(* ===== verification/ZslRank.v ===== *)
(** t_zset.c: ranks, and the skiplist as an ordered list of members. *)

From stdpp Require Import gmap.
From S2P Require Import Prelude Sds SdsString Zskiplist ZslSpec ZslInsert ZslDelete ZslRange.
#[local] Open Scope Z_scope.

Section Rank.
  Context {score : Type} `{Score score}.
  Abbreviation zskiplist := (zskiplist (score := score)).
  Abbreviation entry := (entry (score := score)).
  Abbreviation member := (score * list Z)%type.

(** ** Deletion by rank *)

Lemma zslDeleteRangeByRank_spec (z : zskiplist) l start end_ : zsl_ok z l -> zlen l < 2 ^ 32 -> 1 <= start ->
  let s := Z.to_nat (start - 1) in let n := Z.to_nat (end_ - start + 1) in
  exists z', zslDeleteRangeByRank z start end_ = Some (z', map snd (take n (drop s l))) /\
    zsl_ok z' (take s l ++ drop n (drop s l)).
Proof.
  intros (L & Hr & Htop & <-) Hlen Hst s n. rewrite length_map in Hlen. unfold zslDeleteRangeByRank.
  assert (Es : Z.of_nat s = start - 1) by (unfold s; lia). assert (En : Z.of_nat n = Z.max 0 (end_ - start + 1)) by (unfold n; lia).
  clearbody s n.
  assert (HL : L = take s L ++ take n (drop s L) ++ drop n (drop s L)) by by rewrite !take_drop.
  assert (Hs : forall A (e : entry) B, take s L = A ++ e :: B -> (length A < s)%nat).
  { intros A e B E. apply (f_equal length) in E. rewrite length_take, length_app in E. cbn in E. lia. }
  assert (Hfull : drop s L <> [] -> length (take s L) = s).
  { intros E. apply length_take_le. destruct (decide (s <= length L)%nat) as [|Hs']; [done|]. destruct E. apply drop_ge. lia. }
  destruct (delete_range_entries z (fun _ rank => rank <? start) (fun _ traversed => traversed <=? end_)
    (fun _ rank => rank <? start) (fun _ traversed => traversed <=? end_) (take s L) (take n (drop s L)) (drop n (drop s L)))
    as (z' & Hrun & Hr' & Htop'); rewrite <-?HL; try done.
  - intros A e B E. apply Hs in E. lia.
  - rewrite take_drop. intros A e B E. rewrite length_app, Hfull by (rewrite E; by destruct A). apply Z.ltb_ge. lia.
  - intros A e B E. rewrite length_app, Hfull by (intros E'; rewrite E', take_nil in E; by destruct A).
    apply (f_equal length) in E. rewrite length_take, length_app in E. cbn [length] in E. apply Z.leb_le. lia.
  - intros y Q' E. rewrite length_app, Hfull by (intros E'; rewrite E', drop_nil in E; done).
    apply (f_equal length) in E. rewrite !length_drop in E. cbn [length] in E. rewrite length_take, length_drop. apply Z.leb_gt. lia.
  - exists z'. rewrite Hrun, !skipn_map, !firstn_map, map_map. split; [done|].
    exists (take s L ++ drop n (drop s L)). split; [done|]. split; [done|]. by rewrite map_app.
Qed.

(** ** The element of a rank *)

(** A descent that ends at the first level where the search has passed all of
    [P], if there is one. *)
Lemma by_rank_loop_spec (z : zskiplist) L P Q rank n : rep z L -> L = P ++ Q -> divides (fun _ r => r <=? rank) P Q -> (n < zlevel z)%nat ->
  forall A M, P = A ++ M -> A ++ cut n M = cut n P -> reaches z n A ->
  by_rank_loop (S n) z rank (at_end (header z) A) (zlen A) = Some (if zlen P =? rank then Some (at_end (header z) P) else None).
Proof.
  intros Hr HL Hd. assert (Hzero : cut 0 P = P) by (eapply cut_0; rewrite HL in Hr; exact Hr).
  assert (Hle : zlen P <= rank \/ P = []).
  { destruct P as [|e P _] using rev_ind; [by right|]. left. destruct Hd as [Ht _]. assert (Hx := Ht P e [] eq_refl). apply Z.leb_le in Hx.
    rewrite length_app. cbn [length]. lia. }
  assert (Hstop : forall m, zlen (cut m P) = rank -> cut m P = P).
  { intros m Hm. destruct (rest_spec m P) as [E _]. destruct (rest m P) as [|a R] eqn:ER; [by rewrite app_nil_r in E|].
    destruct Hle as [Hle| ->]; [|done]. apply (f_equal length) in E. rewrite length_app in E. cbn [length] in E. lia. }
  induction n as [|n IH]; intros Hn A M HP Hcut Ha; cbn [by_rank_loop].
  - rewrite (go_forward_spec z L 0 _ P Q A M) by done. cbn [mbind option_bind]. rewrite Hcut, Hzero. by destruct (_ =? _).
  - rewrite (go_forward_spec z L (S n) _ P Q A M) by done. cbn [mbind option_bind]. rewrite Hcut.
    destruct (Z.eqb_spec (zlen (cut (S n) P)) rank) as [Hm|Hm].
    + assert (E := Hstop _ Hm). rewrite E in Hm |- *. by rewrite Hm, Z.eqb_refl.
    + destruct (cut_step n P) as (M' & HP' & Hcut'). cbn [by_rank_loop] in IH. apply (IH ltac:(lia) _ _ HP' Hcut').
      destruct (cut_spec (S n) P) as [[Hl E]|(B & e & N & _ & He & _ & E)]; rewrite E; [left; split; [done|lia]|].
      right. exists B, e. split; [done|lia].
Qed.

(** A rank out of the list, 0 included, which is the header's. *)
Lemma zslGetElementByRank_spec (z : zskiplist) l rank : zsl_ok z l -> 0 <= rank ->
  exists x, zslGetElementByRank z rank = Some x /\
    (rank = 0 -> x = Some (header z)) /\ (1 <= rank -> finds z x (l !! Z.to_nat (rank - 1))).
Proof.
  intros (L & Hr & _ & <-) Hrank. unfold zslGetElementByRank. set (k := Z.to_nat rank).
  assert (Ek : Z.of_nat k = rank) by (unfold k; lia). assert (Hz := rep_zlevel _ _ Hr). destruct (zlevel z) as [|n] eqn:Ez; [lia|].
  assert (Hd : divides (fun _ r => r <=? rank) (take k L) (drop k L)).
  { clearbody k. split; intros A e B E; [apply Z.leb_le|apply Z.leb_gt].
    - apply (f_equal length) in E. rewrite length_take, length_app in E. cbn [length] in E. lia.
    - rewrite length_app, length_take_le; [lia|]. destruct (decide (k <= length L)%nat); [done|]. rewrite drop_ge in E by lia. by destruct A. }
  rewrite <-(take_drop k L) in Hr. assert (Hrun := by_rank_loop_spec z _ (take k L) (drop k L) rank n Hr eq_refl Hd).
  assert (Hrun0 : by_rank_loop (S n) z rank (header z) 0 = Some (if zlen (take k L) =? rank then Some (at_end (header z) (take k L)) else None)).
  { apply (Hrun ltac:(lia) [] (take k L) eq_refl eq_refl). left. split; [done|lia]. }
  rewrite Hrun0. clear Hrun Hrun0 Hd. eexists. split; [done|]. clearbody k. split.
  - intros ->. replace k with 0%nat by lia. done.
  - intros H1. replace (Z.to_nat (rank - 1)) with (k - 1)%nat by lia. rewrite length_take. destruct (decide (k <= length L)%nat) as [Hk|Hk].
    + rewrite Nat.min_l, Ek, Z.eqb_refl by lia. destruct (lookup_lt_is_Some_2 L (k - 1)) as [e He]; [lia|].
      assert (Hsplit := take_drop_middle L (k - 1) e He).
      assert (Htake : take k L = take (k - 1) L ++ [e]) by (replace k with (S (k - 1)) at 1 by lia; by apply take_S_r).
      rewrite Htake, at_end_snoc. cbn. exists (member_of e). split; [by rewrite list_lookup_fmap, He|].
      rewrite take_drop in Hr. apply (member_at_entry z L (take (k - 1) L) e (drop (S (k - 1)) L)); [done|by rewrite Hsplit].
    + rewrite Nat.min_r by lia. destruct (Z.eqb_spec (zlen L) rank); [lia|]. cbn. rewrite lookup_ge_None_2; [done|]. rewrite length_map. lia.
Qed.


(** ** The rank of a member *)

(** The rank of the last entry of [P], if it has this element. *)
Definition rank_if (e : list Z) (P : list entry) : Z :=
  match last P with Some y => if bool_decide (e_ele y = e) then zlen P else 0 | None => 0 end.

(** The test of a node in the middle of the loop. *)
Lemma rank_test (z : zskiplist) C D e (rank : Z) (next : option Z) : rep z (C ++ D) -> zlen e < 2 ^ 31 ->
  (n ← node z (at_end (header z) C); match ele n with Some y => if content_cmp y e =? 0 then Some rank else next | None => next end) =
  match last C with Some y => if bool_decide (e_ele y = e) then Some rank else next | None => next end.
Proof.
  intros Hr He. destruct C as [|y C _] using rev_ind.
  - change (at_end (header z) []) with (header z). destruct (rep_header _ _ Hr) as (sc & b & Hs). unfold shape in Hs.
    destruct (node z (header z)) as [n|]; [|done]. cbn in Hs. cbn [mbind option_bind]. by injection Hs as -> _ _ _.
  - rewrite at_end_snoc, last_snoc. rewrite <-app_assoc in Hr. unfold node. rewrite (rep_nodes z _ C y D Hr eq_refl). cbn [mbind option_bind node_of ele].
    assert (Ho := rep_entries _ _ Hr). rewrite Forall_app in Ho. destruct Ho as [_ Ho]. apply Forall_cons_1 in Ho as [[_ Hy] _].
    assert (Hc := content_cmp_lex (e_ele y) e Hy He). case_bool_decide as Heq.
    + rewrite Heq, lex_refl in Hc. apply Z.compare_eq in Hc. by rewrite Heq, Hc.
    + destruct (Z.eqb_spec (content_cmp (e_ele y) e) 0) as [E|E]; [|done]. rewrite E in Hc. symmetry in Hc. by apply lex_same in Hc.
Qed.

Lemma rank_loop_spec (z : zskiplist) L P Q test e n : rep z L -> L = P ++ Q -> divides test P Q -> (n < zlevel z)%nat -> zlen e < 2 ^ 31 ->
  (forall A y B, P = A ++ y :: B -> e_ele y = e -> B = []) ->
  forall A M, P = A ++ M -> A ++ cut n M = cut n P -> reaches z n A ->
  rank_loop (S n) z test e (at_end (header z) A) (zlen A) = Some (rank_if e P).
Proof.
  intros Hr HL Hd Hn He Hlast. assert (Hzero : cut 0 P = P) by (eapply cut_0; rewrite HL in Hr; exact Hr).
  assert (Hcut : forall m C D, cut m P = C -> P = C ++ D -> match last C with Some y => bool_decide (e_ele y = e) | None => false end = true ->
    zlen C = rank_if e P).
  { intros m C D _ HP Hy. destruct C as [|y C _] using rev_ind; [done|]. rewrite last_snoc in Hy. apply bool_decide_eq_true in Hy.
    rewrite <-app_assoc in HP. assert (HD := Hlast _ _ _ HP Hy). subst D. cbn [app] in HP. unfold rank_if. rewrite HP, last_snoc, bool_decide_eq_true_2 by done.
    done. }
  induction n as [|n IH]; intros A M HP HcutA Ha; cbn [rank_loop];
    rewrite (go_forward_spec z L _ test P Q A M) by done; cbn [mbind option_bind]; rewrite HcutA.
  - rewrite Hzero, (rank_test z P Q) by (done || by rewrite <-HL). unfold rank_if. destruct (last P); [|done]. by destruct (bool_decide _).
  - destruct (rest_spec (S n) P) as [E _]. rewrite (rank_test z _ (rest (S n) P ++ Q)) by (done || (rewrite app_assoc, <-E, <-HL; done)).
    assert (Hnext : rank_loop (S n) z test e (at_end (header z) (cut (S n) P)) (zlen (cut (S n) P)) = Some (rank_if e P)).
    { destruct (cut_step n P) as (M' & HP' & Hcut'). apply (IH ltac:(lia) _ _ HP' Hcut').
      destruct (cut_spec (S n) P) as [[Hl E']|(B & y & N & _ & Hy & _ & E')]; rewrite E'; [left; split; [done|lia]|].
      right. exists B, y. split; [done|lia]. }
    cbn [rank_loop] in Hnext. specialize (Hcut (S n) _ _ eq_refl E). destruct (last (cut (S n) P)) as [y|]; [|exact Hnext].
    destruct (bool_decide _); [|exact Hnext]. by rewrite Hcut.
Qed.

(** The test of the search: not after the score and element. *)
Lemma rank_divides (z : zskiplist) P Q sc e : rep z (P ++ Q) -> zlen e < 2 ^ 31 ->
  Forall (fun a => member_lt (sc, e) (member_of a) = false) P -> Forall (fun a => member_lt (sc, e) (member_of a) = true) Q ->
  divides (fun n _ => score_lt (node_score n) sc || (score_eq (node_score n) sc && (node_cmp n e <=? 0))) P Q.
Proof.
  intros Hr He HP HQ. apply (divides_tests z _ (fun m _ => negb (member_lt (sc, e) m))).
  - intros A a B r Ha. unfold member_lt, node_cmp, node_of, member_of, score_lt, score_eq. cbn [node_score ele fst snd].
    assert (Hc := content_cmp_lex (e_ele a) e Ha He). rewrite (lex_antisym (e_ele a) e), <-Hc. unfold Z.leb.
    destruct (Z.ltb_spec (key (e_score a)) (key sc)), (Z.ltb_spec (key sc) (key (e_score a))), (Z.eqb_spec (key (e_score a)) (key sc)),
      (Z.eqb_spec (key sc) (key (e_score a))); try lia; cbn [orb andb negb]; try done. by destruct (_ ?= 0).
  - apply (rep_entries _ _ Hr).
  - intros A a B E. cbn. by rewrite (Forall_at _ _ _ _ _ HP E).
  - intros A a B E. cbn. by rewrite (Forall_at _ _ _ _ _ HQ E).
Qed.

Lemma zslGetRank_between (z : zskiplist) P Q sc e : rep z (P ++ Q) -> zlen e < 2 ^ 31 ->
  Forall (fun a => member_lt (sc, e) (member_of a) = false) P -> Forall (fun a => member_lt (sc, e) (member_of a) = true) Q ->
  (forall A y B, P = A ++ y :: B -> e_ele y = e -> B = []) -> zslGetRank z sc e = Some (rank_if e P).
Proof.
  intros Hr He HP HQ Hlast. unfold zslGetRank. assert (Hz := rep_zlevel _ _ Hr). destruct (zlevel z) as [|n] eqn:Ez; [lia|].
  apply (rank_loop_spec z (P ++ Q) P Q _ e n Hr eq_refl (rank_divides z P Q sc e Hr He HP HQ) ltac:(lia) He Hlast [] P eq_refl eq_refl).
  left. split; [done|lia].
Qed.

Lemma member_lt_irrefl sc e (a : entry) : key (e_score a) = key sc -> e_ele a = e -> member_lt (sc, e) (member_of a) = false.
Proof.
  intros Hk <-. unfold member_lt, score_lt, score_eq, member_of. cbn [fst snd]. rewrite Hk, Z.ltb_irrefl, Z.eqb_refl, lex_refl. done.
Qed.

Lemma zslGetRank_spec (z : zskiplist) l sc e : zsl_ok z l -> zlen e < 2 ^ 31 -> NoDup (map snd l) ->
  (forall i sc', l !! i = Some (sc', e) -> key sc' = key sc -> zslGetRank z sc e = Some (Z.of_nat i + 1)) /\
  (e ∉ map snd l -> zslGetRank z sc e = Some 0).
Proof.
  intros (L & Hr & _ & <-) He Hn. rewrite map_map in Hn. change (map (fun x => (member_of x).2) L) with (map e_ele L) in Hn.
  assert (Hs := rep_sorted _ _ Hr). split.
  - intros i sc' Hi Hk. rewrite list_lookup_fmap in Hi. destruct (L !! i) as [a|] eqn:Ha; [|done]. cbn in Hi. injection Hi as Esc Ee.
    assert (HL := take_drop_middle L i a Ha). set (A := take i L) in *. set (B := drop (S i) L) in *.
    assert (HA : zlen A = Z.of_nat i) by (unfold A; rewrite length_take_le; [done|]; apply lookup_lt_Some in Ha; lia).
    clearbody A B. subst L. clear Ha. rewrite cons_middle, app_assoc in Hr. rewrite (zslGetRank_between z (A ++ [a]) B sc e Hr He).
    + unfold rank_if. rewrite last_snoc, bool_decide_eq_true_2 by done. rewrite length_app. cbn [length]. f_equal. lia.
    + apply Forall_app. split; [|repeat constructor; apply member_lt_irrefl; congruence]. apply Forall_forall. intros b Hb.
      apply not_true_is_false. intros Hlt. assert (Hba : entry_lt b a).
      { clear -Hs Hb. induction A as [|x A IH]; [by apply not_elem_of_nil in Hb|]. cbn [app] in Hs. apply StronglySorted_inv in Hs as [Hs Hall].
        apply elem_of_cons in Hb as [->|Hb]; [|by apply IH]. apply Forall_app in Hall as [_ Hall]. by apply Forall_cons_1 in Hall as [? _]. }
      change (sc, e) with (member_of (mkEntry 0%nat sc e 0%nat)) in Hlt. apply member_lt_spec in Hlt.
      assert (Hxa := entry_lt_trans _ _ _ Hlt Hba). unfold entry_lt in Hxa. cbn [e_score e_ele] in Hxa. rewrite Ee, lex_refl in Hxa.
      destruct Hxa as [?|[_ ?]]; [subst; lia|done].
    + apply sorted_app_inv in Hs. apply StronglySorted_inv in Hs as [_ Hall]. eapply Forall_impl; [exact Hall|]. intros b Hab.
      change (sc, e) with (member_of (mkEntry 0%nat sc e 0%nat)). apply member_lt_spec. unfold entry_lt in *. cbn [e_score e_ele].
      subst sc'. rewrite <-Hk, <-Ee. exact Hab.
    + intros C y D E Hy. destruct D as [|d D _] using rev_ind; [done|]. exfalso. rewrite app_comm_cons, app_assoc in E. apply app_inj_tail in E as [E _].
      rewrite map_app in Hn. cbn [map] in Hn. rewrite E, map_app in Hn. cbn [map] in Hn. rewrite Hy, <-Ee, <-app_assoc in Hn. apply NoDup_app in Hn as (_ & _ & Hn).
      cbn [app] in Hn. apply NoDup_cons in Hn as [Hn _]. apply Hn. apply elem_of_app. right. by left.
  - intros Hnin. rewrite map_map in Hnin. change (map (fun x => (member_of x).2) L) with (map e_ele L) in Hnin.
    destruct (sorted_cut entry_lt (fun a => negb (member_lt (sc, e) (member_of a))) L Hs) as (P & Q & -> & HP & HQ).
    { intros a b Hab Hb. apply negb_true_iff in Hb. apply negb_true_iff. apply not_true_is_false. intros Hlt.
      change (sc, e) with (member_of (mkEntry 0%nat sc e 0%nat)) in *. apply member_lt_spec in Hlt.
      rewrite (proj2 (member_lt_spec _ b)) in Hb; [done|]. by eapply entry_lt_trans. }
    assert (HnP : forall A y B, P = A ++ y :: B -> e_ele y <> e).
    { intros A y B -> Hy. apply Hnin. rewrite <-Hy. apply list_elem_of_fmap_2. apply elem_of_app. left. apply elem_of_app. right. by left. }
    rewrite (zslGetRank_between z P Q sc e Hr He).
    + unfold rank_if. destruct P as [|y P _] using rev_ind; [done|]. rewrite last_snoc, bool_decide_eq_false_2; [done|]. by eapply HnP.
    + eapply Forall_impl; [exact HP|]. intros a. apply negb_true_iff.
    + eapply Forall_impl; [exact HQ|]. intros a. apply negb_false_iff.
    + intros A y B E Hy. by apply HnP in E.
Qed.

End Rank.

• **Task statement**: Print, without alteration, only the lines above between the one holding "intros b Hb." and the one holding "intros b Hab.", inclusive.

• **Worked solution**:
    + apply Forall_app. split; [|repeat constructor; apply member_lt_irrefl; congruence]. apply Forall_forall. intros b Hb.
      apply not_true_is_false. intros Hlt. assert (Hba : entry_lt b a).
      { clear -Hs Hb. induction A as [|x A IH]; [by apply not_elem_of_nil in Hb|]. cbn [app] in Hs. apply StronglySorted_inv in Hs as [Hs Hall].
        apply elem_of_cons in Hb as [->|Hb]; [|by apply IH]. apply Forall_app in Hall as [_ Hall]. by apply Forall_cons_1 in Hall as [? _]. }
      change (sc, e) with (member_of (mkEntry 0%nat sc e 0%nat)) in Hlt. apply member_lt_spec in Hlt.
      assert (Hxa := entry_lt_trans _ _ _ Hlt Hba). unfold entry_lt in Hxa. cbn [e_score e_ele] in Hxa. rewrite Ee, lex_refl in Hxa.
      destruct Hxa as [?|[_ ?]]; [subst; lia|done].
    + apply sorted_app_inv in Hs. apply StronglySorted_inv in Hs as [_ Hall]. eapply Forall_impl; [exact Hall|]. intros b Hab.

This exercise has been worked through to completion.